(* ===== verification/Alloc.v ===== *)
(** * Alloc: the heap of the IOP

    iop/system/alloc/src/alloc.c: [malloc], [realloc], [calloc], [memalign]
    and [free] over an area obtained once from the kernel.  The allocated
    blocks form a doubly linked list in address order; each block starts with
    a header of 16 bytes (ptr, size, prev, next), kept in the heap itself, and
    the free space is what lies between them.  Memory is a map from addresses
    to bytes; a word access that is not aligned or leaves the heap is
    undefined.  Pointers and sizes are 32-bit numbers and wrap. *)

From stdpp Require Import base numbers list gmap.
From Stdlib Require Import ZArith Lia.
From S2P Require Import Prelude.

Open Scope Z_scope.
Open Scope c_scope.

(** ** State *)

Record heap_st := mkHeap {
  heap_mem : gmap Z Z;     (* bytes; one never written reads as 0 *)
  heap_start : Z;
  heap_end : Z;
  _heap_ptr : Z;
  __alloc_heap_base : Z;   (* 0 is NULL *)
  __alloc_heap_head : Z;
  __alloc_heap_tail : Z;
  alloc_sema : option Z    (* None: alloc_sema < 0 *)
}.

Definition with_mem (m : gmap Z Z) (s : heap_st) : heap_st :=
  mkHeap m (heap_start s) (heap_end s) (_heap_ptr s) (__alloc_heap_base s) (__alloc_heap_head s)
    (__alloc_heap_tail s) (alloc_sema s).
Definition with_ptr (p : Z) (s : heap_st) : heap_st :=
  mkHeap (heap_mem s) (heap_start s) (heap_end s) p (__alloc_heap_base s) (__alloc_heap_head s)
    (__alloc_heap_tail s) (alloc_sema s).
Definition with_base (p : Z) (s : heap_st) : heap_st :=
  mkHeap (heap_mem s) (heap_start s) (heap_end s) (_heap_ptr s) p (__alloc_heap_head s)
    (__alloc_heap_tail s) (alloc_sema s).
Definition with_head (p : Z) (s : heap_st) : heap_st :=
  mkHeap (heap_mem s) (heap_start s) (heap_end s) (_heap_ptr s) (__alloc_heap_base s) p
    (__alloc_heap_tail s) (alloc_sema s).
Definition with_tail (p : Z) (s : heap_st) : heap_st :=
  mkHeap (heap_mem s) (heap_start s) (heap_end s) (_heap_ptr s) (__alloc_heap_base s)
    (__alloc_heap_head s) p (alloc_sema s).
Definition with_alock (v : option Z) (s : heap_st) : heap_st :=
  mkHeap (heap_mem s) (heap_start s) (heap_end s) (_heap_ptr s) (__alloc_heap_base s)
    (__alloc_heap_head s) (__alloc_heap_tail s) v.

(** ** Memory *)

Definition byte_at (m : gmap Z Z) (a : Z) : Z := default 0 (m !! a).
Definition load (m : gmap Z Z) (a : Z) : Z :=
  word_of_bytes (byte_at m a) (byte_at m (a + 1)) (byte_at m (a + 2)) (byte_at m (a + 3)).
Definition store (a v : Z) (m : gmap Z Z) : gmap Z Z :=
  <[a := u8 v]> (<[a + 1 := u8 (Z.shiftr v 8)]> (<[a + 2 := u8 (Z.shiftr v 16)]>
    (<[a + 3 := u8 (Z.shiftr v 24)]> m))).

(** The CPU can reach word [a] of the heap. *)
Definition word_ok (s : heap_st) (a : Z) : bool :=
  (a mod 4 =? 0) && (heap_start s <=? a) && (a + 4 <=? heap_end s).

Definition ld (a : Z) : M heap_st Z := fun s =>
  if word_ok s a then Done (load (heap_mem s) a) s else Undef.
Definition st (a v : Z) : M heap_st unit := fun s =>
  if word_ok s a then Done tt (with_mem (store a v (heap_mem s)) s) else Undef.

(** The fields of the header at [h]. *)
Definition get_ptr (h : Z) : M heap_st Z := ld h.
Definition get_size (h : Z) : M heap_st Z := ld (h + 4).
Definition get_prev (h : Z) : M heap_st Z := ld (h + 8).
Definition get_next (h : Z) : M heap_st Z := ld (h + 12).
Definition put_ptr (h v : Z) : M heap_st unit := st h v.
Definition put_size (h v : Z) : M heap_st unit := st (h + 4) v.
Definition put_prev (h v : Z) : M heap_st unit := st (h + 8) v.
Definition put_next (h v : Z) : M heap_st unit := st (h + 12) v.

(** [memset(p, 0, n)] and [memcpy(d, p, n)] of regions that do not overlap. *)
Fixpoint zero_bytes (p : Z) (n : nat) (m : gmap Z Z) : gmap Z Z :=
  match n with
  | O => m
  | S k => zero_bytes (p + 1) k (<[p := 0]> m)
  end.
Fixpoint copy_bytes (d p : Z) (n : nat) (m : gmap Z Z) : gmap Z Z :=
  match n with
  | O => m
  | S k => copy_bytes (d + 1) (p + 1) k (<[d := byte_at m p]> m)
  end.
Definition region_ok (s : heap_st) (p n : Z) : bool :=
  (heap_start s <=? p) && (p + n <=? heap_end s).
Definition memset0 (p n : Z) : M heap_st unit := fun s =>
  if region_ok s p n then Done tt (with_mem (zero_bytes p (Z.to_nat n) (heap_mem s)) s) else Undef.
Definition memcpy (d p n : Z) : M heap_st unit := fun s =>
  if region_ok s d n && region_ok s p n
  then Done tt (with_mem (copy_bytes d p (Z.to_nat n) (heap_mem s)) s) else Undef.

(** ** The lock: waiting for a taken semaphore never returns *)

Definition alloc_lock : M heap_st unit := fun s =>
  match alloc_sema s with
  | None => Done tt s
  | Some n => if 0 <? n then Done tt (with_alock (Some (n - 1)) s) else NoFuel
  end.
Definition alloc_unlock : M heap_st unit :=
  modify (fun s => with_alock (match alloc_sema s with
                               | None => None
                               | Some n => Some (Z.min 1 (n + 1))
                               end) s).

(** ** Start of the module *)

Definition DEFAULT_HEAP_SIZE : Z := 128 * 1024.

(** The value of a digit of [strtoul] in base [b]. *)
Definition digit_of (b c : Z) : option Z :=
  let v := if (48 <=? c) && (c <=? 57) then c - 48
           else if (97 <=? c) && (c <=? 122) then c - 87
           else if (65 <=? c) && (c <=? 90) then c - 55 else 255 in
  if v <? b then Some v else None.
Fixpoint digits_in (b acc : Z) (s : list Z) : Z :=
  match s with
  | [] => acc
  | c :: s' => match digit_of b c with Some v => digits_in b (acc * b + v) s' | None => acc end
  end.
(** [strtoul(s, NULL, 0)]: hexadecimal after "0x", octal after "0". *)
Fixpoint strtoul (s : list Z) : Z :=
  match s with
  | 32 :: s' => strtoul s'
  | 48 :: 120 :: s' => u32 (digits_in 16 0 s')
  | 48 :: 88 :: s' => u32 (digits_in 16 0 s')
  | 48 :: s' => u32 (digits_in 8 0 s')
  | _ => u32 (digits_in 10 0 s)
  end.

(** The kernel: does the library register, the address of the memory it gives
    (0 is NULL), and the semaphore created (negative is an error). *)
Record allocEnv := mkAllocEnv {
  ae_register : Z;
  ae_AllocSysMemory : Z -> Z;
  ae_CreateSema : Z
}.

Definition _start (env : allocEnv) (argv : list (list Z)) : M heap_st Z :=
  if nz (ae_register env) then ret 1
  else
    let heap_size := match argv with
                     | _ :: a :: _ => strtoul a
                     | _ => DEFAULT_HEAP_SIZE
                     end in
    let start := ae_AllocSysMemory env heap_size in
    if start =? 0 then
      modify (fun s => mkHeap (heap_mem s) 0 (heap_end s) (_heap_ptr s) (__alloc_heap_base s)
                         (__alloc_heap_head s) (__alloc_heap_tail s) (alloc_sema s)) ;;;
      ret (-1)
    else
      modify (fun s => mkHeap (heap_mem s) start (u32 (start + heap_size)) start
                         (__alloc_heap_base s) (__alloc_heap_head s) (__alloc_heap_tail s)
                         (if 0 <=? ae_CreateSema env then Some 1 else None)) ;;;
      ret 0.

(** [shutdown] gives the semaphore and the memory back; waiting for a
    semaphore that was deleted is an error the code does not look at, so that
    from then on there is no lock. *)
Definition shutdown : M heap_st Z :=
  modify (fun s => with_alock None s) ;;; ret 0.

(** ** The allocator *)

Definition DEFAULT_ALIGNMENT : Z := 16.
(** [sizeof(heap_mem_header_t)] *)
Definition header_size : Z := 16.
Definition ALIGN (x align : Z) : Z := Z.land (u32 (x + (align - 1))) (u32 (Z.lnot (align - 1))).

(** The pointer -1. *)
Definition sbrk_failed : Z := u32 (-1).

Definition alloc_sbrk (increment : Z) : M heap_st Z :=
  if increment =? 0 then gets _heap_ptr
  else
    s <- get ;;
    let mp := u32 (_heap_ptr s + increment) in
    if mp <=? heap_end s then modify (with_ptr mp) ;;; ret (_heap_ptr s)
    else ret sbrk_failed.

(** A list of headers, 16 bytes each, fits in the heap this many times. *)
Definition heap_fuel (s : heap_st) : nat := Z.to_nat ((heap_end s - heap_start s) / 16 + 2).

(** The loop of [_heap_mem_fit]. *)
Definition fitStep (size : Z) : Z -> M heap_st (Z + Z) := fun prev_mem =>
  if prev_mem =? 0 then ret (inr 0)
  else
    next <- get_next prev_mem ;;
    fits <- (if next =? 0 then ret false
             else
               p <- get_ptr prev_mem ;;
               sz <- get_size prev_mem ;;
               let prev_top := u32 (p + sz) in
               let next_bot := u32 (next - prev_top) in
               ret (size <=? next_bot)) ;;
    if fits : bool then ret (inr prev_mem) else ret (inl next).

Definition _heap_mem_fit (head size : Z) : M heap_st Z :=
  fuel <- gets heap_fuel ;;
  while_ fuel (fitStep size) head.

(** The header of a new block. *)
Definition put_header (h ptr size prev next : Z) : M heap_st unit :=
  put_ptr h ptr ;;; put_size h size ;;; put_prev h prev ;;; put_next h next.

(** Size of the block for a request: header included, a multiple of 16. *)
Definition block_size (size : Z) : Z :=
  let mem_sz := u32 (size + header_size) in
  if nz (Z.land mem_sz (DEFAULT_ALIGNMENT - 1)) then ALIGN mem_sz DEFAULT_ALIGNMENT else mem_sz.

(** [malloc] on an empty list. *)
Definition mallocFirst (mem_sz : Z) : M heap_st Z :=
  base <- gets __alloc_heap_base ;;
  when (base =? 0)
    (p <- alloc_sbrk 0 ;;
     alloc_sbrk (Z.land p (DEFAULT_ALIGNMENT - 1)) ;;;
     p <- alloc_sbrk 0 ;;
     modify (with_base p)) ;;;
  mem_ptr <- alloc_sbrk mem_sz ;;
  if mem_ptr =? sbrk_failed then ret 0     (* the lock is not released *)
  else
    let ptr := u32 (mem_ptr + header_size) in
    modify (with_head mem_ptr) ;;;
    put_header mem_ptr ptr (u32 (mem_sz - header_size)) 0 0 ;;;
    modify (with_tail mem_ptr) ;;;
    alloc_unlock ;;;
    ret ptr.

(** Below the first block. *)
Definition mallocBelow (mem_sz : Z) : M heap_st Z :=
  s <- get ;;
  let new_mem := __alloc_heap_base s in
  let ptr := u32 (new_mem + header_size) in
  put_header new_mem ptr (u32 (mem_sz - header_size)) 0 (__alloc_heap_head s) ;;;
  next <- get_next new_mem ;;
  put_prev next new_mem ;;;
  modify (with_head new_mem) ;;;
  alloc_unlock ;;;
  ret ptr.

(** After block [prev_mem], before the next one. *)
Definition mallocBetween (prev_mem mem_sz : Z) : M heap_st Z :=
  p <- get_ptr prev_mem ;;
  sz <- get_size prev_mem ;;
  let new_mem := u32 (p + sz) in
  let ptr := u32 (new_mem + header_size) in
  next <- get_next prev_mem ;;
  put_header new_mem ptr (u32 (mem_sz - header_size)) prev_mem next ;;;
  next <- get_next new_mem ;;
  put_prev next new_mem ;;;
  put_next prev_mem new_mem ;;;
  alloc_unlock ;;;
  ret ptr.

(** At the end of the heap. *)
Definition mallocAfter (mem_sz : Z) : M heap_st Z :=
  mem_ptr <- alloc_sbrk mem_sz ;;
  if mem_ptr =? sbrk_failed then alloc_unlock ;;; ret 0
  else
    let ptr := u32 (mem_ptr + header_size) in
    tail <- gets __alloc_heap_tail ;;
    put_header mem_ptr ptr (u32 (mem_sz - header_size)) tail 0 ;;;
    put_next tail mem_ptr ;;;
    modify (with_tail mem_ptr) ;;;
    alloc_unlock ;;;
    ret ptr.

Definition malloc (size : Z) : M heap_st Z :=
  let mem_sz := block_size size in
  alloc_lock ;;;
  s <- get ;;
  if __alloc_heap_head s =? 0 then mallocFirst mem_sz
  else if u32 (__alloc_heap_base s + mem_sz) <? __alloc_heap_head s then mallocBelow mem_sz
  else
    prev_mem <- _heap_mem_fit (__alloc_heap_head s) mem_sz ;;
    if nz prev_mem then mallocBetween prev_mem mem_sz else mallocAfter mem_sz.

(** The search of [free]: [inr 0] is a pointer that is not in the list. *)
Definition findStep (ptr : Z) : Z -> M heap_st (Z + Z) := fun cur =>
  p <- get_ptr cur ;;
  if ptr =? p then ret (inr cur)
  else
    next <- get_next cur ;;
    if next =? 0 then ret (inr 0) else ret (inl next).

Definition freeHead (head : Z) : M heap_st unit :=
  sz <- get_size head ;;
  p <- get_ptr head ;;
  let size := u32 (sz + u32 (p - head)) in
  next <- get_next head ;;
  modify (with_head next) ;;;
  if nz next then put_prev next 0
  else modify (with_tail 0) ;;; alloc_sbrk (u32 (- size)) ;;; ret tt.

Definition freeBlock (cur : Z) : M heap_st unit :=
  next <- get_next cur ;;
  prev <- get_prev cur ;;
  (if nz next then put_prev next prev
   else
     modify (with_tail prev) ;;;
     heap_top <- alloc_sbrk 0 ;;
     p <- get_ptr prev ;;
     sz <- get_size prev ;;
     let size := u32 (heap_top - u32 (p + sz)) in
     alloc_sbrk (u32 (- size)) ;;; ret tt) ;;;
  prev <- get_prev cur ;;
  next <- get_next cur ;;
  put_next prev next.

Definition free (ptr : Z) : M heap_st unit :=
  if ptr =? 0 then ret tt
  else
    alloc_lock ;;;
    head <- gets __alloc_heap_head ;;
    if head =? 0 then alloc_unlock
    else
      p <- get_ptr head ;;
      if ptr =? p then freeHead head ;;; alloc_unlock
      else
        fuel <- gets heap_fuel ;;
        cur <- while_ fuel (findStep ptr) head ;;
        when (nz cur) (freeBlock cur) ;;;
        alloc_unlock.

Definition realloc (ptr size : Z) : M heap_st Z :=
  if (size =? 0) && nz ptr then free ptr ;;; ret 0
  else if ptr =? 0 then malloc size
  else
    let size := if nz (Z.land size (DEFAULT_ALIGNMENT - 1)) then ALIGN size DEFAULT_ALIGNMENT else size in
    alloc_lock ;;;
    let prev_mem := u32 (ptr - header_size) in
    old <- get_size prev_mem ;;
    next <- get_next prev_mem ;;
    if size <=? old then
      when (next =? 0)
        (top <- alloc_sbrk 0 ;; alloc_sbrk (u32 (ptr + size - top)) ;;; ret tt) ;;;
      put_size prev_mem size ;;;
      alloc_unlock ;;;
      ret ptr
    else if next =? 0 then
      r <- alloc_sbrk (u32 (size - old)) ;;
      if r =? sbrk_failed then ret 0     (* the lock is not released *)
      else put_size prev_mem size ;;; alloc_unlock ;;; ret ptr
    else
      next_ptr <- get_ptr next ;;
      if size <? u32 (next_ptr - ptr) then
        put_size prev_mem size ;;; alloc_unlock ;;; ret ptr
      else
        alloc_unlock ;;;
        new_ptr <- malloc size ;;
        if new_ptr =? 0 then ret 0
        else
          old <- get_size prev_mem ;;
          memcpy new_ptr ptr old ;;;
          free ptr ;;;
          ret new_ptr.

Definition calloc (n size : Z) : M heap_st Z :=
  let sz := u32 (n * size) in
  ptr <- malloc sz ;;
  if ptr =? 0 then ret 0 else memset0 ptr sz ;;; ret ptr.

(** Moving the header of the block at [ptr] up to an aligned place. *)
Definition memalignFix (align ptr : Z) : M heap_st Z :=
  alloc_lock ;;;
  let old_mem := u32 (ptr - header_size) in
  sz <- get_size old_mem ;;
  put_size old_mem (u32 (sz - align)) ;;;
  let ptr := ALIGN ptr align in
  p <- get_ptr old_mem ;;
  sz <- get_size old_mem ;;
  prev <- get_prev old_mem ;;
  next <- get_next old_mem ;;
  let cur_mem := u32 (ptr - header_size) in
  put_header cur_mem p sz prev next ;;;
  prev <- get_prev cur_mem ;;
  when (nz prev) (put_next prev cur_mem) ;;;
  next <- get_next cur_mem ;;
  when (nz next) (put_prev next cur_mem) ;;;
  s <- get ;;
  when (__alloc_heap_head s =? old_mem) (modify (with_head cur_mem)) ;;;
  when (__alloc_heap_tail s =? old_mem) (modify (with_tail cur_mem)) ;;;
  put_ptr cur_mem ptr ;;;
  alloc_unlock ;;;
  ret ptr.

Definition memalign (align size : Z) : M heap_st Z :=
  if align <=? DEFAULT_ALIGNMENT then malloc size
  else
    ptr <- malloc (u32 (size + align)) ;;
    if ptr =? 0 then ret 0
    else if Z.land ptr (u32 (align - 1)) =? 0 then ret ptr
    else memalignFix align ptr.

(** ** Walking the blocks *)

Definition __mem_walk_begin : M heap_st Z := gets __alloc_heap_head.
(** size, ptr and valid *)
Definition __mem_walk_read (token : Z) : M heap_st (Z * Z * Z) :=
  size <- get_size token ;; ptr <- get_ptr token ;; ret (size, ptr, 1).
Definition __mem_walk_inc (token : Z) : M heap_st Z := get_next token.
Definition __mem_walk_end (token : Z) : Z := b2z (token =? 0).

========================

● **Aim of the task**: From the listing above, copy every line where the string "store" is found.

● **Response to this exercise**:
Definition store (a v : Z) (m : gmap Z Z) : gmap Z Z :=
  if word_ok s a then Done tt (with_mem (store a v (heap_mem s)) s) else Undef.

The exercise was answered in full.